Show HN: Listo – Your Social Watchlist - manx
https://listo.unote.io
======
manx
Proud to be on HN!

we are unhappy with the information flow in current social media, like
Facebook and twitter. We found that the problem lies in the follower-concept
itself. By default, everyone shares content with ALL their followers. That way
there is too much content that isn't tailored to the preferences of the user -
the signal to noise ratio is very low. Therefore, most content in my stream is
irrelevant to me.

Our goal, through Listo, is to turn this around and make sharing and
recommendations personal again. We want to enable a much higher recommendation
quality than current social media systems can offer.

Our idea is very simple, but the consequences are profound. It boils down to
this:

Let your friends add items to your reading, movies, and music lists all in one
space.

This is in fact very similar to what is already happening today. People are
sending you personal recommendations about HN articles, books or movies via
email/WhatsApp. But you have to add them to your reading list yourself,
otherwise they will get lost in several chat histories. We created an app for
this use-case, that requires zero discipline from your side: Let your friends
put interesting articles and books directly into your personal reading list.
Let them put movies, tv shows and youtube videos into your watchlist. The same
goes for music, podcasts and anything else.

It reflects word of mouth in the real world. Our app allows you to send
recommendations to specific people. Instead of telling the world that you like
an article, you send it to friends you know will like it. That way,
recommendations become more personal and of much higher quality.

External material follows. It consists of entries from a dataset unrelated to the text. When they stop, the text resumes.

Lemma alternate_middle_preserves (mids : list nat) (prev : label) (ts : list dict) :
  map g (ConfigApp.alternate_middle prev mids ts) = map g ts.
Proof.
  revert prev ts. induction mids as [|i rest IH]; intros prev ts; simpl; [reflexivity|].
  destruct (ts !! i) as [current|]; [|apply IH].
  destruct (ConfigApp.existing_label current); rewrite IH; [reflexivity|].
  apply map_alter_same. intros t. apply g_mark.
Qed.

Lemma process_group_preserves (ps : list (datetime * nat)) (ts : list dict) :
  map g (ConfigApp.process_group ps ts) = map g ts.
Proof.
  unfold ConfigApp.process_group.
  destruct (map snd (sort_by fst ps)) as [|first [|r rest]]; [reflexivity|..].
  - apply set_unless_labelled_preserves.
  - destruct (length (sort_by fst ps) =? 2)%nat;
      rewrite ?alternate_middle_preserves, !set_unless_labelled_preserves; reflexivity.
Qed.

Lemma process_groups_preserves (G : groups) (ts : list dict) :
  map g (process_groups G ts) = map g ts.
Proof.
  revert ts. induction G as [|gr G IH]; intros ts; [reflexivity|].
  unfold process_groups in *. simpl. rewrite IH. apply process_group_preserves.
Qed.

Lemma adjust_preserves (E : py_env) (ts : list dict) :
  map g (ConfigApp.adjust_checkin_sequence E ts) = map g ts.
Proof. rewrite adjust_is_process_groups. apply process_groups_preserves. Qed.
End Preserved.

(** ** The labels of a resolved group *)

Lemma alternating_from_snoc (l : label) (n : nat) :
  alternating_from l (S n)
  = alternating_from l n ++ [if Nat.even n then l else opposite l].
Proof.
  revert l. induction n as [|n IH]; intros l; [reflexivity|].
  change (alternating_from l (S (S n)))
    with (l :: alternating_from (opposite l) (S n)).
  rewrite IH. simpl alternating_from at 2.
  rewrite Nat.even_succ, <- Nat.negb_even.
  destruct (Nat.even n), l; reflexivity.
Qed.
(** * GitHub project-board gateway: a shallow embedding of
      [src/github/operations/projects.ts] and of the project tool handlers of
      [src/github/index.ts].

    The TypeScript code is asynchronous but strictly sequential: every
    [await] is a blocking round trip.  An operation is therefore modelled as
    a state transformer over the remote world, the trace of dispatched
    requests and the console, returning either a thrown exception or a
    value. *)

From Stdlib Require Import ZArith List String Ascii Bool Lia.
From Stdlib Require Import DecimalString.
Import ListNotations.
Local Open Scope string_scope.
Local Open Scope Z_scope.
Set Warnings "-register-all".

(* ================================================================== *)
(** ** JavaScript values *)

(** The dynamically typed data the code moves around: parsed JSON bodies,
    variable maps, request bodies.  Numbers are the integers (every number
    the claims speak about is a count, an id or a project number; fractions,
    [NaN] and the infinities are outside the model); objects are property
    lists in insertion order, read by first match. *)
Inductive value : Type :=
| VUndefined
| VNull
| VBool (b : bool)
| VNum (n : Z)
| VStr (s : string)
| VArr (items : list value)
| VObj (props : list (string * value)).

Fixpoint assoc {A : Type} (k : string) (ps : list (string * A)) : option A :=
  match ps with
  | [] => None
  | (k', v) :: rest => if String.eqb k k' then Some v else assoc k rest
  end.

(** [key in obj] *)
Definition has_key {A : Type} (k : string) (ps : list (string * A)) : bool :=
  match assoc k ps with Some _ => true | None => false end.

(** [obj[key]] on a property list: [undefined] when the key is absent. *)
Definition prop (ps : list (string * value)) (k : string) : value :=
  match assoc k ps with Some v => v | None => VUndefined end.

(** JavaScript truthiness, as used by [if (x)] and [!x]. *)
Definition truthy (v : value) : bool :=
  match v with
  | VUndefined | VNull => false
  | VBool b => b
  | VNum n => negb (n =? 0)
  | VStr s => negb (String.eqb s "")
  | VArr _ | VObj _ => true
  end.

(** [v.length > 0] *)
Definition length_positive (v : value) : bool :=
  match v with
  | VArr items => 0 <? Z.of_nat (List.length items)
  | VStr s => 0 <? Z.of_nat (String.length s)
  | _ => false
  end.

(** [v[i]] on an array. *)
Definition index (v : value) (i : nat) : value :=
  match v with
  | VArr items => nth i items VUndefined
  | _ => VUndefined
  end.

(** [v === null || v === undefined] *)
Definition is_nullish (v : value) : bool :=
  match v with VUndefined | VNull => true | _ => false end.

(** [x ?? d] *)
Definition nullish_or {A : Type} (x : option A) (d : A) : A :=
  match x with Some a => a | None => d end.

(** An optional input field as the JavaScript value the code reads. *)
Definition of_opt {A : Type} (inj : A -> value) (x : option A) : value :=
  match x with Some a => inj a | None => VUndefined end.

(** [Number.MAX_SAFE_INTEGER], 2^53 - 1. *)
Definition MAX_SAFE_INTEGER : Z := 9007199254740991.

(** [Number.isSafeInteger(n)] on an integer: the integers a JavaScript
    number holds exactly. *)
Definition safe_integer (n : Z) : bool := Z.abs n <=? MAX_SAFE_INTEGER.

(** [n.toString()] and [`${n}`] on a safe integer: its decimal digits.
    Past the safe integers JavaScript prints rounded digits, and an exponent
    from 1e21 on; there the digits below are the integer's own and not
    JavaScript's. *)
Definition string_of_Z (n : Z) : string :=
  NilZero.string_of_int (Z.to_int n).

(* ------------------------------------------------------------------ *)
(** *** [JSON.stringify] *)

Definition dquote : string := String (ascii_of_nat 34) "".
Definition newline : string := String (ascii_of_nat 10) "".

Definition hex_digit (n : nat) : string :=
  String (nth n ["0"; "1"; "2"; "3"; "4"; "5"; "6"; "7"; "8"; "9";
                 "a"; "b"; "c"; "d"; "e"; "f"]%char "0"%char) "".

(** One character of [QuoteJSONString]. *)
Definition escape_char (c : ascii) : string :=
  let n := nat_of_ascii c in
  if Nat.eqb n 8 then "\b"
  else if Nat.eqb n 9 then "\t"
  else if Nat.eqb n 10 then "\n"
  else if Nat.eqb n 12 then "\f"
  else if Nat.eqb n 13 then "\r"
  else if Nat.eqb n 34 then "\" ++ dquote
  else if Nat.eqb n 92 then "\\"
  else if Nat.ltb n 32 then "\u00" ++ hex_digit (n / 16) ++ hex_digit (n mod 16)
  else String c "".

Fixpoint escape (s : string) : string :=
  match s with
  | EmptyString => EmptyString
  | String c rest => escape_char c ++ escape rest
  end.

Definition quote (s : string) : string := dquote ++ escape s ++ dquote.

Definition hex_value (c : ascii) : nat :=
  let n := nat_of_ascii c in
  if Nat.leb 97 n then n - 87 else n - 48.

(** Reading back one escaped character from the front of a text: the
    inverse of [escape_char], used to show that quoting loses nothing. *)
Definition unescape_char (s : string) : option (ascii * string) :=
  match s with
  | EmptyString => None
  | String c rest =>
      if Nat.eqb (nat_of_ascii c) 92 then
        match rest with
        | String "b" r => Some (ascii_of_nat 8, r)
        | String "t" r => Some (ascii_of_nat 9, r)
        | String "n" r => Some (ascii_of_nat 10, r)
        | String "f" r => Some (ascii_of_nat 12, r)
        | String "r" r => Some (ascii_of_nat 13, r)
        | String "u" (String _ (String _ (String x (String y r)))) =>
            Some (ascii_of_nat (16 * hex_value x + hex_value y), r)
        | String e r => Some (e, r)
        | EmptyString => None
        end
      else Some (c, rest)
  end.

Fixpoint join (sep : string) (parts : list string) : string :=
  match parts with
  | [] => ""
  | [p] => p
  | p :: rest => p ++ sep ++ join sep rest
  end.

(** [SerializeJSONObject] / [SerializeJSONArray] once the members are
    rendered. *)
Definition wrap (open close gap stepback indent : string)
    (parts : list string) : string :=
  match parts with
  | [] => open ++ close
  | _ =>
      if String.eqb gap ""
      then open ++ join "," parts ++ close
      else open ++ newline ++ indent ++ join ("," ++ newline ++ indent) parts
                ++ newline ++ stepback ++ close
  end.

(** [SerializeJSONProperty]: [None] is JavaScript's [undefined] result.
    An [undefined] member is skipped in an object and rendered [null] in an
    array. *)
Fixpoint serialize (gap indent : string) (v : value) : option string :=
  match v with
  | VUndefined => None
  | VNull => Some "null"
  | VBool true => Some "true"
  | VBool false => Some "false"
  | VNum n => Some (string_of_Z n)
  | VStr s => Some (quote s)
  | VArr items =>
      let inner := indent ++ gap in
      Some (wrap "[" "]" gap indent inner
              (map (fun x => match serialize gap inner x with
                             | Some s => s
                             | None => "null"
                             end) items))
  | VObj props =>
      let inner := indent ++ gap in
      Some (wrap "{" "}" gap indent inner
              ((fix members (ps : list (string * value)) : list string :=
                  match ps with
                  | [] => []
                  | (k, x) :: rest =>
                      match serialize gap inner x with
                      | Some s =>
                          (quote k ++ (if String.eqb gap "" then ":" else ": ") ++ s)
                            :: members rest
                      | None => members rest
                      end
                  end) props))
  end.

(** [JSON.stringify(v)] *)
Definition JSON_stringify (v : value) : option string := serialize "" "" v.

(** [JSON.stringify(v, null, 2)] *)
Definition JSON_stringify2 (v : value) : option string := serialize "  " "" v.

(** A [string | undefined] result read back as a value. *)
Definition of_string_opt (s : option string) : value := of_opt VStr s.

(** Template-literal conversion [`${v}`] for the values the code
    interpolates (strings and numbers); the other cases follow
    [String(v)] on primitives. *)
Fixpoint to_text (v : value) : string :=
  match v with
  | VUndefined => "undefined"
  | VNull => "null"
  | VBool true => "true"
  | VBool false => "false"
  | VNum n => string_of_Z n
  | VStr s => s
  | VArr items =>
      join "," (map (fun x => match x with
                              | VUndefined | VNull => ""
                              | _ => to_text x
                              end) items)
  | VObj _ => "[object Object]"
  end.


(* ================================================================== *)
(** ** Requests and the external collaborators *)

(** The options object handed to [githubRequest]. *)
Record RequestOptions : Type := {
  method : option string;
  headers : list (string * string);
  body : option value
}.

(** One outbound call: [githubRequest(url, options)]. *)
Record Request : Type := {
  url : string;
  options : RequestOptions
}.
(** * logrus_mail: an e-mail hook for logrus

    A shallow embedding of [mail.go] (package [logrus_mail]) and of the
    earlier revision of the same file, together with the properties of the
    hooks and of the message builder.

    Go strings and byte buffers are byte sequences: they are [string]
    (lists of [ascii]).  Pointers that may be nil are [option].  The network
    is an explicit world that every effectful function threads through. *)

From Stdlib Require Import ZArith NArith Ascii String List Lia.
From stdpp Require Import base decidable option list strings gmap sorting.

Local Open Scope Z_scope.
Local Open Scope stdpp_scope.

(** ** Bytes used by the wire format *)

Definition TAB : ascii := "009"%char.
Definition LF : ascii := "010"%char.
Definition CR : ascii := "013"%char.
Definition DQUOTE : ascii := "034"%char.
Definition BACKSLASH : ascii := "092"%char.

(** The Go literal ["\r\n"]. *)
Definition CRLF : string := String CR (String LF "").

(** ** Package [fmt] and [strconv]: the verbs the source uses *)

Module fmt.

(** One digit, lower-case above nine as [%x] prints it. *)
Definition digit (d : N) : ascii :=
  ascii_of_N (if (d <? 10)%N then 48 + d else 87 + d)%N.

Fixpoint digits (fuel : nat) (base n : N) (acc : string) : string :=
  match fuel with
  | O => acc
  | S fuel' =>
      let acc' := String (digit (n mod base)%N) acc in
      if (n / base =? 0)%N then acc' else digits fuel' base (n / base)%N acc'
  end.

(** The digits of [n] in [base], most significant first; a number has no
    more digits than bits. *)
Definition formatUint (base n : N) : string :=
  digits (S (N.to_nat (N.size n))) base n "".

Fixpoint zeros (k : nat) : string :=
  match k with O => "" | S k' => String "0"%char (zeros k') end.

Definition zeroPad (width : nat) (s : string) : string :=
  zeros (width - String.length s) +:+ s.

(** [%0<width>d]: the sign counts towards the width and precedes the
    padding. *)
Definition Sprintf_0d (width : nat) (z : Z) : string :=
  if z <? 0
  then "-" +:+ zeroPad (width - 1) (formatUint 10 (Z.to_N (- z)))
  else zeroPad width (formatUint 10 (Z.to_N z)).

(** [%d] *)
Definition Sprintf_d (z : Z) : string := Sprintf_0d 0 z.

(** [%08x] of an unsigned value. *)
Definition Sprintf_08x (n : N) : string := zeroPad 8 (formatUint 16 n).

End fmt.

Module strconv.
Definition Itoa (i : Z) : string := fmt.Sprintf_d i.
End strconv.

(** ** Package [runtime]: call-stack inspection *)

Module runtime.

Definition uintptr := N.

(** A [*runtime.Func]: what [Name], [Entry] and [FileLine] answer. *)
Record Func := {
  Name : string;
  Entry : uintptr;
  FileLine : uintptr -> string * Z
}.

(** [runtime.Callers(skip, pc)].  [stack] holds the program counters of
    the active invocations of the calling goroutine, innermost first;
    index 0 is the frame of [Callers] itself and index 1 its caller.  The
    slice [pc] is filled in place; the result is the number of entries
    written and the slice afterwards. *)
Definition Callers (stack : list uintptr) (skip : nat) (pc : list uintptr)
  : nat * list uintptr :=
  let found := take (length pc) (drop skip stack) in
  (length found, found ++ drop (length found) pc).

(** [runtime.Caller(skip)] of the earlier revision: index 0 is the caller
    of [Caller].  [ok] is false only when the walk runs off the stack; a
    program counter of no known function still gives [ok] with an empty
    file name. *)
Definition Caller (FuncForPC : uintptr -> option Func)
    (stack : list uintptr) (skip : nat) : uintptr * string * Z * bool :=
  match drop (S skip) stack with
  | [] => (0%N, "", 0, false)
  | pc :: _ =>
      match FuncForPC pc with
      | None => (pc, "", 0, true)
      | Some f => (pc, fst (FileLine f pc), snd (FileLine f pc), true)
      end
  end.

End runtime.

Abbreviation uintptr := runtime.uintptr.

(** ** Package [time] *)

Module time.

(** A [time.Time], by what [Date] and [Clock] report in its location. *)
Record Time := {
  Year : Z; Month : Z; Day : Z;
  Hour : Z; Minute : Z; Second : Z
}.

(** [appendInt(b, x, width)]: the digits of [x] padded with zeros to
    [width], after the sign. *)
Definition appendInt (x : Z) (width : nat) : string :=
  if x <? 0
  then "-" +:+ fmt.zeroPad width (fmt.formatUint 10 (Z.to_N (- x)))
  else fmt.zeroPad width (fmt.formatUint 10 (Z.to_N x)).

Fixpoint format_go (t : Time) (layout : string) (skip : nat) : string :=
  match layout with
  | EmptyString => ""
  | String c rest =>
      match skip with
      | S k => format_go t rest k
      | O =>
          if String.prefix "2006" layout
          then appendInt (Year t) 4 +:+ format_go t rest 3
          else if String.prefix "01" layout
          then appendInt (Month t) 2 +:+ format_go t rest 1
          else if String.prefix "02" layout
          then appendInt (Day t) 2 +:+ format_go t rest 1
          else if String.prefix "15" layout
          then appendInt (Hour t) 2 +:+ format_go t rest 1
          else if String.prefix "04" layout
          then appendInt (Minute t) 2 +:+ format_go t rest 1
          else if String.prefix "05" layout
          then appendInt (Second t) 2 +:+ format_go t rest 1
          else String c (format_go t rest 0)
      end
  end.

(** [t.Format(layout)] for layouts built from the reference chunks
    [2006], [01], [02], [15], [04], [05] and literal text; the other
    chunks of Go's reference time (names, zones, fractions, the unpadded
    forms) are not interpreted. *)
Definition Format (t : Time) (layout : string) : string :=
  format_go t layout 0.

End time.

(** ** Dynamic values and package [encoding/json] *)

(** An [interface{}] as the encoder sees it.  [Chan] stands for the kinds
    [encoding/json] does not support (channels, functions, complex
    numbers).  Floating-point values are left out. *)
#[warnings="-register-all"]
Inductive any :=
| Nil
| Bool (b : bool)
| Int (i : Z)
| Str (s : string)
| Slice (elems : list any)
| Map (members : list (string * any))
| Chan.

Definition error := string.

Module json.

Definition hex2 (n : N) : string := fmt.zeroPad 2 (fmt.formatUint 16 n).

(** Escaping of one byte inside a JSON string (HTML escaping is on by
    default).  Bytes from 0x80 on are copied, which is what the encoder
    does for valid UTF-8 other than U+2028 and U+2029. *)
Definition escape (c : ascii) : string :=
  if Ascii.eqb c DQUOTE then String BACKSLASH (String DQUOTE "")
  else if Ascii.eqb c BACKSLASH then String BACKSLASH (String BACKSLASH "")
  else if Ascii.eqb c LF then String BACKSLASH "n"
  else if Ascii.eqb c CR then String BACKSLASH "r"
  else if Ascii.eqb c TAB then String BACKSLASH "t"
  else if (N_of_ascii c <? 32)%N
       || Ascii.eqb c "<"%char || Ascii.eqb c ">"%char || Ascii.eqb c "&"%char
  then String BACKSLASH ("u00" +:+ hex2 (N_of_ascii c))
  else String c "".

Fixpoint escapeAll (s : string) : string :=
  match s with
  | EmptyString => ""
  | String c s' => escape c +:+ escapeAll s'
  end.

Definition quote (s : string) : string :=
  String DQUOTE (escapeAll s +:+ String DQUOTE "").

Fixpoint repeatString (s : string) (n : nat) : string :=
  match n with O => "" | S n' => s +:+ repeatString s n' end.

(** A new line at nesting [depth]. *)
Definition newline (prefix indent : string) (depth : nat) : string :=
  String LF (prefix +:+ repeatString indent depth).

Fixpoint joinLines (sep : string) (items : list string) : string :=
  match items with
  | [] => ""
  | [x] => x
  | x :: rest => x +:+ "," +:+ sep +:+ joinLines sep rest
  end.

Definition block (opening closing prefix indent : string) (depth : nat)
    (items : list string) : string :=
  match items with
  | [] => opening +:+ closing
  | _ => opening +:+ newline prefix indent (S depth)
         +:+ joinLines (newline prefix indent (S depth)) items
         +:+ newline prefix indent depth +:+ closing
  end.

Definition keyLe (p q : string * string) : Prop := (p.1 ≤ q.1)%string.

Global Instance keyLe_dec : RelDecision keyLe.
Proof. intros p q. unfold keyLe. apply _. Defined.

Definition member (kv : string * string) : string :=
  quote kv.1 +:+ ": " +:+ kv.2.

(** One member of a map: its key with its value rendered by [enc]. *)
Definition renderMember (enc : any → option string) (kv : string * any)
  : option (string * string) :=
  r ← enc kv.2; Some (kv.1, r).

(** The encoder proper.  [None] is an [UnsupportedTypeError].  The members
    of a map are written in increasing key order. *)
Fixpoint encode (prefix indent : string) (depth : nat) (v : any)
  : option string :=
  match v with
  | Nil => Some "null"
  | Bool b => Some (if b then "true" else "false")
  | Int i => Some (strconv.Itoa i)
  | Str s => Some (quote s)
  | Slice elems =>
      items ← mapM (encode prefix indent (S depth)) elems;
      Some (block "[" "]" prefix indent depth items)
  | Map members =>
      items ← mapM (renderMember (encode prefix indent (S depth))) members;
      Some (block "{" "}" prefix indent depth
              (member <$> merge_sort keyLe items))
  | Chan => None
  end.

(** [json.MarshalIndent(v, prefix, indent)]: the bytes and the error, a
    nil slice when there is an error. *)
Definition MarshalIndent (v : any) (prefix indent : string)
  : string * option error :=
  match encode prefix indent 0 v with
  | Some bytes => (bytes, None)
  | None => ("", Some "json: unsupported type")
  end.

End json.

(** ** Package [logrus]: what the hook reads of it *)

Module logrus.

(** [logrus.Level], most severe first. *)
Inductive Level :=
| PanicLevel | FatalLevel | ErrorLevel | WarnLevel | InfoLevel | DebugLevel.

Global Instance Level_eq_dec : EqDecision Level.
Proof. solve_decision. Defined.

(** [Level.String()] *)
Definition Level_String (level : Level) : string :=
  match level with
  | DebugLevel => "debug"
  | InfoLevel => "info"
  | WarnLevel => "warning"
  | ErrorLevel => "error"
  | FatalLevel => "fatal"
  | PanicLevel => "panic"
  end.

(** [logrus.Fields] is [map[string]interface{}]: the members of the
    map, in no particular order and with pairwise distinct keys.  The
    empty list is the empty map. *)
Definition Fields := list (string * any).

(** The fields of a [logrus.Entry] the hook reads. *)
Module Entry.
Record t := {
  Data : Fields;
  Time : time.Time;
  Level : Level;
  Message : string
}.
End Entry.

Definition Entry := Entry.t.

End logrus.

(** ** Package [logrus_mail] *)

Definition format : string := "20060102 15:04:05".
Definition MAX_DEPTH : nat := 100.

(** The compiled program, as far as the stack walk can observe it: the
    symbol table behind [runtime.FuncForPC] and the program counters of the
    frames the package itself puts on the stack. *)
Record Program := {
  FuncForPC : uintptr -> option runtime.Func;
  (** the frame of [runtime.Callers] (or [runtime.Caller]) itself *)
  pc_Callers : uintptr;
  (** [createMessage], at its call into the runtime *)
  pc_createMessage : uintptr;
  (** [MailHook.Fire], at its call of [createMessage] *)
  pc_MailHook_Fire : uintptr;
  (** [MailAuthHook.Fire], at its call of [createMessage] *)
  pc_MailAuthHook_Fire : uintptr
}.

(** What one iteration of the loop appends for a resolved frame. *)
Definition frameEntry (i : nat) (pc : uintptr) (function : runtime.Func)
  : string :=
  let name := runtime.Name function in
  let entry := runtime.Entry function in
  let '(file, line) := runtime.FileLine function pc in
  ("Frame " +:+ fmt.Sprintf_0d 2 (Z.of_nat i) +:+ ":" +:+ CRLF)
  +:+ (String TAB "File: " +:+ file +:+ CRLF)
  +:+ (String TAB "Function: " +:+ name +:+ CRLF)
  +:+ (String TAB "Line: " +:+ fmt.Sprintf_d line +:+ CRLF)
  +:+ (String TAB "PC/Entry: 0x" +:+ fmt.Sprintf_08x pc +:+ "/0x"
       +:+ fmt.Sprintf_08x entry +:+ CRLF).

(** The loop [for i := 0; i < depth; i++] over [callers[i]]: [callers] is
    what is left of [callers[:depth]] from index [i] on. *)
Fixpoint traceLoop (P : Program) (i : nat) (callers : list uintptr)
    (trace : string) : string :=
  match callers with
  | [] => trace
  | pc :: rest =>
      match FuncForPC P pc with
      | None => trace                                       (* break *)
      | Some function =>
          traceLoop P (S i) rest (trace +:+ frameEntry i pc function)
      end
  end.

(** The stack-trace section.  [stack] is the goroutine's stack when
    [createMessage] is entered: the frame of its caller first. *)
Definition stackTrace (P : Program) (stack : list uintptr) : string :=
  let callers := replicate (MAX_DEPTH + 1) 0%N in
  let '(depth, callers) :=
    runtime.Callers (pc_Callers P :: pc_createMessage P :: stack) 1 callers in
  traceLoop P 0 (take depth callers) "".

Information can still spread exponentially, but in a more controlled way than
retweet-feedback-loops. Every single person acts as a filter in the
information flow.

FAQ: Q: But doesn't this app need a critical mass to be useful at all? A:
Actually no. Only two friends sending links to each other already have a
benefit. But the more friends are sending you recommendations via the app, the
better for everyone.

Q: What if my friends don't have the app yet? A: In this case, our app makes
it easy to send recommendations via other apps, e.g. WhatsApp. Once the
receivers sign up, they will find all items in their list.

The app is developed with Flutter/Firebase and available in Play Store and App
Store.

Play Store:
[https://play.google.com/store/apps/details?id=com.listo](https://play.google.com/store/apps/details?id=com.listo)

App Store: [https://apps.apple.com/app/apple-
store/id1502284126](https://apps.apple.com/app/apple-store/id1502284126)

A challenge we are facing right now is to find out how we can make the product
more viral. Any insights on this topic would be greatly appreciated.

We're looking forward to hearing your thoughts and questions!